Assume 10 50GB databases, each in a single MDF file. All these MDF files reside on the C drive (the only drive on the system), running SQL 2005 in a 32-bit Windows 2003 or later, 8GB RAM.
The C drive is 6 physical disks in RAID 5, say about 1.0 TB or so. We have 4 dual-core processors on the box.
We have limited simultaneous users, initally about 8 users doing very heavy write on all tables in any one database. Later, we have about 15 users connecting via Web interface, and doing very heavy read and light writing. Each of the 10 or so database has this lifecycle: Heavy write for about 2 weeks (load data) then heavy read for about 1 month (research and search data), then nothing ever again (db is taken offline).

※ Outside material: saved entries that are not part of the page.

(* ===== verification/Cli.v ===== *)
(** * Cli: the command line program
    ([cmd/lattice/cmd] and its packages [policy], [token], [peer] and [workspace],
    [internal/agent/client/admin.go] and [client.go], [internal/server/server/nats_admin.go])

    A command connects to the bus, asks the management server and prints what it is
    answered; [init] asks for the settings and saves them. *)

From S2P Require Import Prelude Prog Net Api Message Store Mgmt Policies Peers Tokens Signal.
From S2P Require Workspaces Llm ClusterPeering Server Config.
Import ClusterPeering (json(..)).

(** ** What the commands do *)

(** [LDial]: the connection to the bus.  [LTable]: the rows of a table, the first with the names of
    the columns, and the error of writing it. *)
Inductive cliE : Type -> Type :=
| LDial : cliE (gresult unit)
| LNats (T : Type) (e : natsE T) : cliE T
| LPrint (line : string) : cliE unit
| LTable (rows : list (list string)) : cliE (gresult unit).
Abbreviation lprog := (prog cliE).

(** [version.Info]. *)
Record Info := { vi_Version : string; vi_GitCommit : string; vi_BuildTime : string; vi_GoVersion : string }.

(** The JSON of the requests, as values, and of the answers; [minute_text]: a time to the minute. *)
Class AdminJSON := {
  to_wire : json -> string;
  of_wire : string -> gresult json;
  encode_workspace : Workspaces.WorkspaceVo -> string;
  decode_workspace : string -> gresult Workspaces.WorkspaceVo;
  encode_workspaces : list Workspaces.WorkspaceVo -> string;
  decode_workspaces : string -> gresult (list Workspaces.WorkspaceVo);
  encode_policy_vo : PolicyVo -> string;
  decode_policy_vo : string -> gresult PolicyVo;
  encode_policy_vos : list PolicyVo -> string;
  decode_policy_vos : string -> gresult (list PolicyVo);
  encode_rows : list PeerRow -> string;
  decode_rows : string -> gresult (list PeerRow);
  encode_labelled : string * labels -> string;
  decode_labelled : string -> gresult (string * labels);
  encode_tokens : list TokenVo -> string;
  decode_tokens : string -> gresult (list TokenVo);
  encode_info : Info -> string;
  decode_info : string -> gresult Info;
  minute_text : Z -> string;
}.

Section client.
Context `{AdminJSON} `{MapRange}.

Definition say (line : string) : lprog unit := call (LPrint line).
Definition service : string := "lattice.signals.service".
Definition nats_call (method payload : string) : lprog (gresult string) := translate LNats (Request service method payload).
Definition admin_call (method : string) (payload : json) : lprog (gresult string) := nats_call method (to_wire payload).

Of course, this is not enough information to go on, but let's just go on it anyway.
My TempDB, Log (simple recovery), Index etc is all on the same RAID 5 drive (C).
I have two basic questions I'd love to hear feedback on:
1. Is there any real advantage to creating 8 Data files for my database (one per processor core)?
2. Given that the hardware people here REALLY don't want to change anything, what should I fight for first:
a. Separate drive for LOG files?
b. Separate drive for TempDB?
c. Something else
Thanks in advance.
1. The one file per processor rule of thumb applies to tempdb. It does help performance to have multiple files though.
2 . Those aren't the best of options - my C would be a new disk subsystem. But if you can only have one, I'd go for separate drives for the log file. And I'd want them on a RAID 10 or RAID 1.